Allen Ginsberg and Peter Orlovsky

Allen Ginsberg (1926 – 1997) was an American poet and one of the leading figures of the Beat Generation in the 1950s. He is best known for his poem "Howl", in which "he denounced what he saw as the destructive forces of capitalism and conformity in the United States". He was a tireless campaigner throughout his life against the misuse of power.

In 1957, "Howl" attracted widespread publicity when it became the subject of an obscenity trial, as it depicted heterosexual and homosexual sex at a time when sodomy laws made homosexual acts a crime in every U.S. state. "Howl" reflected Ginsberg's own homosexuality and his relationships with a number of men, including Peter Orlovsky, his lifelong partner. Judge Clayton W. Horn eventualy ruled that "Howl" was not obscene.

Ginsberg was a friend of Timothy Leary and an extremely heavy drug user. He tried LSD, cannabis, mescaline plus a host of other substances.
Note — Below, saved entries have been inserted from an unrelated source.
(** Queries are compiled safely.  Whatever bytes a client sends, compiling them
    never panics, and it fails only with the one error of invalid queries (or that of an
    unusable policy).  What it accepts is bounded: the answer by the policy (an omitted
    or zero limit asks for one result more than the policy allows, so that an overflow
    shows), every string, list and set of predicates by its maximum; each predicate has a
    harmless field and a pattern of literal words; the fields that the lookup path does
    not use are empty; and the query is marked as empty exactly when its path cannot
    match. *)
Theorem CompileQuery_safe raw policy :
  match CompileQuery raw policy with
  | Ok query => validateQueryPolicy policy = Ok tt /\ query_bounds policy query
  | Err err => err = ErrInvalidQuery \/ (err = ErrInvalidQueryPolicy /\ validateQueryPolicy policy <> Ok tt)
  | Panic => False
  end.
Proof.
  unfold CompileQuery. destruct (validateQueryPolicy_cases policy) as [E|[E Hm]]; rewrite E; cbn [mbind result_bind]; [by right|].
  destruct (_ || _); [by left|].
  enough (He : expects (values ← decodeQuery raw; page ← compilePagination values policy; compileSelector values page) (query_bounds policy))
    by (revert He; match goal with |- expects ?m _ -> _ => destruct m; cbn [expects]; auto end).
  eapply expects_bind; [apply decodeQuery_expects|]. intros values _. eapply expects_bind; [apply compilePagination_expects; lia|].
  intros page Hp. by apply compileSelector_expects.
Qed.

(** ** Queries that clients send *)

Inductive selector :=
  | BySerialNumber (serialNumber : list byte)
  | ByAttributes (attributes : list (list byte * list byte)) (certifiers : list (list byte))
  | ByIdentityKeyAndTypes (identityKey : list byte) (types certifiers : list (list byte))
  | ByIdentityKey (identityKey : list byte) (certifiers : list (list byte))
  | ByCertifiers (certifiers : list (list byte)).

Definition jStrings (l : list (list byte)) : json := JArray (map JString l).

(** The members of a document that ask for a lookup. *)
Definition selectorMembers (sel : selector) : list (list byte * json) :=
  match sel with
  | BySerialNumber s => [(str "serialNumber", JString s)]
  | ByAttributes attributes certifiers =>
      [(str "attributes", JObject (map (fun kv => (kv.1, JString kv.2)) attributes)); (str "certifiers", jStrings certifiers)]
  | ByIdentityKeyAndTypes key types certifiers =>
      [(str "identityKey", JString key); (str "certificateTypes", jStrings types); (str "certifiers", jStrings certifiers)]
  | ByIdentityKey key certifiers => [(str "identityKey", JString key); (str "certifiers", jStrings certifiers)]
  | ByCertifiers certifiers => [(str "certifiers", jStrings certifiers)]
  end.

Definition pageMembers (limit offset : option Z) : list (list byte * json) :=
  match limit with Some n => [(str "limit", JNumber (FormatUint n))] | None => [] end ++
  match offset with Some n => [(str "offset", JNumber (FormatUint n))] | None => [] end.

(** The names that the other members of the document must avoid: those that come
    before, and those that the lookup uses. *)
Definition reserved (sel : selector) : list (list byte) :=
  [str "limit"; str "offset"; str "serialNumber"] ++
  match sel with
  | BySerialNumber _ => []
  | ByAttributes _ _ => [str "attributes"; str "certifiers"]
  | _ => [str "attributes"; str "identityKey"; str "certificateTypes"; str "certifiers"]
  end.

Definition validShort (s : list byte) : Prop := Utf8.Valid s = true /\ short s.

Definition validList (l : list (list byte)) : Prop := Forall validShort l /\ len l <= MaxQueryArrayValues.

Definition selector_ok (sel : selector) : Prop :=
  match sel with
  | BySerialNumber s => validShort s
  | ByAttributes attributes certifiers =>
      NoDup attributes.*1 /\ len attributes <= MaxQueryAttributes /\
      Forall (fun kv => Utf8.Valid kv.1 = true /\ attribute_ok kv.1 /\ validShort kv.2) attributes /\ validList certifiers
  | ByIdentityKeyAndTypes key types certifiers => validShort key /\ validList types /\ validList certifiers
  | ByIdentityKey key certifiers => validShort key /\ validList certifiers
  | ByCertifiers certifiers => validList certifiers
  end.

Definition page_ok (policy : QueryPolicy) (limit offset : option Z) : Prop :=
  (forall n, limit = Some n -> 0 <= n <= MaxResults policy) /\ (forall n, offset = Some n -> 0 <= n <= MaxOffset policy).

(** The predicate of an attribute, none if it has no words. *)
Definition predicateOf (attributes : list (list byte * list byte)) (key : list byte) : option AttributePredicate :=
  let ws := words (default [] ((list_to_map attributes : gmap _ _) !! key)) in
  if bool_decide (ws = []) then None
  else if bool_decide (key = userName) then Some (mkPredicate key (Join ws space) AttributeMatchExact)
  else Some (mkPredicate key (Join (map QuoteMeta ws) (str ".*")) AttributeMatchFuzzy).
It was actually a very risky thing to have done, as his mother was mentally ill.

Allen and Naomi Ginsberg

Naomi Ginsberg's mental illness often manifested as paranoid delusions. She would claim, for example, that the president had implanted listening devices in their home and that Allen's father's mother was trying to kill her. Her suspicion of those around her caused Naomi to draw closer to young Allen, "her little pet," which did not help Allen at all. She also tried to kill herself by slitting her wrists and was soon taken to Greystone, a mental hospital; she would spend much of Ginsberg's youth in mental hospitals. The experiences with his mother, psychologically traumatised Ginsberg and featured in his poetry. His experiences with his mother's mental illness and her institutionalization are frequently referred to in "Howl". For example, "Pilgrim State, Rockland, and Grey Stone's foetid halls" is a reference to institutions frequented by his mother.
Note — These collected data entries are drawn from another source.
(* ===== verification/AdmissionPlan.v ===== *)
(** * pkg/core/engine/admission_submit.go: the contents of an admission plan

    What a plan says of a topic (its outputs, spends and edges), and the JSON of the
    steak that is stored with it.  The capability of the storage is a class; the calls
    are in Submit.v. *)

From stdpp Require Import sorting.
From S2P Require Import Prelude Bytes Sha256 Utf8 Decimal Json Text Unmarshal Runs GaspTypes Admission EngineTypes.
Import Json Text Unmarshal Gasp Admission.
Open Scope Z_scope.

(** [AdmissionCommit] *)
Record AdmissionCommit := mkAdmissionCommit {
  comKey : AdmissionOperationKey; comIdentity : AdmissionIdentity; Payloads : list AdmissionPayloadRef;
  Decisions : list AdmissionTopicDecision; Outbox : list AdmissionOutboxIntent; comSteak : list byte }.

(** [admissionHost] and [AdmissionStorage]; [hostMethods] says whether the storage has
    the methods of the host. *)
Class AdmissionHost (W : Type) := {
  hostMethods : bool;
  hostScope : W -> StorageScope;
  PublishPayload : AdmissionPayloadRef -> list byte -> Op W unit;
  CurrentHistoryFence : list byte -> Op W HistoryFence;
  EnsureHistoryFence : list byte -> HistoryFence -> Op W unit;
  CommitAdmission : AdmissionCommit -> Op W AdmissionCommitResult }.

Module AdmissionPlan.

(** ** The parts of a decision *)

(** [hex.EncodeToString(txid[:])]: the bytes in their order in memory. *)
Definition hexID (h : Hash) : list byte := hex_encode (hbytes h).

(** [admissionOutpointFrom] *)
Definition admissionOutpointFrom (o : Outpoint) : AdmissionOutpoint :=
  mkAdmissionOutpoint (hexID (Txid o)) (FormatUint (Index o)).

(** [publishBytes], what it publishes. *)
Definition payloadRef (data : list byte) (kind : AdmissionPayloadKind) : AdmissionPayloadRef :=
  mkPayloadRef (hex_encode (hbytes (SHA256.Sum256 data))) (FormatUint (len data)) kind.

(** [admissionPayloads] *)
Record admissionPayloads := mkPayloads { raw : AdmissionPayloadRef; scripts : gmap Z AdmissionPayloadRef }.

(** The output of an index: [int(vout) >= len(tx.Outputs) || tx.Outputs[vout] == nil]. *)
Definition outputAt (tx : Transaction) (vout : Z) : option (Z * option (list byte)) :=
  default None (txOutputs tx !! Z.to_nat vout).

(** [admittedOutputValue] *)
Definition admittedOutputValue (tx : Transaction) (vout : Z) (scriptRef : AdmissionPayloadRef) : StorageUint64 * StorageUint64 :=
  match outputAt tx vout with
  | None => (str "0", ByteLength scriptRef)
  | Some (satoshis, lockingScript) =>
      (FormatUint satoshis, match lockingScript with Some s => FormatUint (len s) | None => ByteLength scriptRef end)
  end.

(** [admissionAncillaryIDs]; no hash is nil. *)
Definition admissionAncillaryIDs (instr : AdmittanceInstructions) : list (list byte) := map hexID (admitAncillary instr).

(** [admissionOutputs] *)
Definition admissionOutputs (tx : Transaction) (txid : list byte) (instr : AdmittanceInstructions) (payloads : admissionPayloads)
    : list AdmissionOutput :=
  map (fun vout =>
    let scriptRef := default (raw payloads) (scripts payloads !! vout) in
    let '(satoshis, scriptLen) := admittedOutputValue tx vout scriptRef in
    mkAdmissionOutput (mkAdmissionOutpoint txid (FormatUint vout)) satoshis (str "0")
      (mkRange scriptRef (str "0") scriptLen) (admissionAncillaryIDs instr))
    (elements (OutputsToAdmit instr)).

(** [admissionSpends], of the inputs in the order of the loop. *)
Definition admissionSpends {Beef} (inputs : list (Z * EngineOutput Beef)) (spender : list byte) : list AdmissionSpend :=
  map (fun i => mkSpend (admissionOutpointFrom (oOutpoint i.2)) (str "1") spender) inputs.

(** [admissionEdges] *)
Definition admissionEdges (sources : list Outpoint) (outputs : list AdmissionOutput) : list AdmissionEdge :=
  flat_map (fun source => map (fun output => mkEdge (admissionOutpointFrom source) (outOutpoint output)) outputs) sources.

(** ** The steak as JSON *)

Definition numbers (l : list Z) : json := JArray (map (fun n => JNumber (FormatUint n)) l).

(** [steakJSONEntry] and its encoding; a nil slice is stored as an empty one. *)
Definition steakEntry (i : AdmittanceInstructions) : json :=
  JObject [(str "outputsToAdmit", numbers (elements (OutputsToAdmit i)));
           (str "coinsToRetain", numbers (elements (CoinsToRetain i)));
           (str "coinsRemoved", numbers (CoinsRemoved i))].

Definition key_le (a b : list byte * json) : Prop := bytes_leb a.1 b.1 = true.

#[global] Instance key_le_dec a b : Decision (key_le a b).
Proof. unfold key_le. apply _. Defined.

(** [encodeSteakJSON]: [json.Marshal] sorts the keys of a map. *)
Definition encodeSteakJSON (steak : gmap (list byte) AdmittanceInstructions) : list byte :=
  render (JObject (merge_sort key_le (map (fun ti => (ti.1, steakEntry ti.2)) (map_to_list steak)))).

(** [encoding/json] finds the field of a name up to case; the folding of a rune to the
    least one equivalent to it, as far as it can meet an ASCII letter. *)
Definition foldRune (r : Z) : Z :=
  if (97 <=? r) && (r <=? 122) then r - 32
  else if r =? 0x212A then 75 else if r =? 0x17F then 83 else r.

Definition foldName (name : list byte) : list Z := map (fun x => foldRune x.1) (runes name).

Definition named (name key : list byte) : bool := bool_decide (foldName key = foldName name).

(** A slice of [uint32] being decoded: its elements, and what is left in its memory
    beyond them by an earlier decoding. *)
Record uint32s := mkSlice { slice : option (list Z); stale : list Z }.

Definition noSlice : uint32s := mkSlice None [].

(** The elements of an array; a null leaves what is in memory. *)
Fixpoint decodeElements (els : list (list byte)) (memory : list Z) : result (list Z) :=
  match els with
  | [] => Ok []
  | el :: els' =>
      n ← (if isNull el then Ok (default 0 (head memory))
           else match ParseUint el with
                | Some n => if n <=? MaxUint32 then Ok n else Err ErrJSON
                | None => Err ErrJSON
                end);
      rest ← decodeElements els' (tail memory); Ok (n :: rest)
  end.

Definition decodeSlice (old : uint32s) (v : list byte) : result uint32s :=
  if isNull v then Ok noSlice
  else match arrayElements v with
  | None => Err ErrJSON
  | Some [] => Ok (mkSlice (Some []) [])
  | Some els =>
      let memory := elements (slice old) ++ stale old in
      l ← decodeElements els memory; Ok (mkSlice (Some l) (drop (length l) memory))
  end.

Record entrySlices := mkEntry { eOutputs : uint32s; eRetain : uint32s; eRemoved : uint32s }.

(** The members of an entry, one after the other. *)
Fixpoint decodeMembers (l : list (list byte * list byte)) (e : entrySlices) : result entrySlices :=
  match l with
  | [] => Ok e
  | (key, v) :: l' =>
      e ← (if named (str "outputsToAdmit") key then s ← decodeSlice (eOutputs e) v; Ok (mkEntry s (eRetain e) (eRemoved e))
           else if named (str "coinsToRetain") key then s ← decodeSlice (eRetain e) v; Ok (mkEntry (eOutputs e) s (eRemoved e))
           else if named (str "coinsRemoved") key then s ← decodeSlice (eRemoved e) v; Ok (mkEntry (eOutputs e) (eRetain e) s)
           else Ok e);
      decodeMembers l' e
  end.

Definition entryInstructions (e : entrySlices) : AdmittanceInstructions :=
  mkAdmit (slice (eOutputs e)) (slice (eRetain e)) (elements (slice (eRemoved e))) [].

Definition decodeEntry (v : list byte) : result entrySlices :=
  if isNull v then Ok (mkEntry noSlice noSlice noSlice)
  else match objectMembers v with
  | None => Err ErrJSON
  | Some l => decodeMembers l (mkEntry noSlice noSlice noSlice)
  end.

Fixpoint decodeTopics (l : list (list byte * list byte)) (steak : gmap (list byte) entrySlices) : result (gmap (list byte) entrySlices) :=
  match l with
  | [] => Ok steak
  | (topic, v) :: l' => i ← decodeEntry v; decodeTopics l' (<[topic := i]> steak)
  end.

(** [json.Unmarshal] of a map of entries. *)
Definition decodeSteak (text : list byte) : result (gmap (list byte) entrySlices) :=
  v ← document text;
  if isNull v then Ok ∅
  else match objectMembers v with
  | None => Err ErrJSON
  | Some l => decodeTopics l ∅
  end.

(** [parseSavedSteak] *)
Definition parseSavedSteak (text : list byte) : result (gmap (list byte) AdmittanceInstructions) :=
  steak ← decodeSteak text; Ok (fmap (M := gmap (list byte)) entryInstructions steak).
His mother appeared to have numerous spiritual experiences, some of which could be classified as extremely profound.  Naomi Ginsberg died in 1956, and Ginsberg received a letter from his mother after her death responding to a copy of  "Howl" he had sent her. It admonished Ginsberg to be good and stay away from drugs; she says,

"The key is in the window, the key is in the sunlight at the window – I have the key – Get married Allen don't take drugs – the key is in the bars, in the sunlight in the window". - the cage, and the sunbeam all very symbolic. In a letter she wrote to Ginsberg's brother Eugene, she said,

"God's informers come to my bed, and God himself I saw in the sky. The sunshine showed too, a key on the side of the window for me to get out. The yellow of the sunshine, also showed the key on the side of the window."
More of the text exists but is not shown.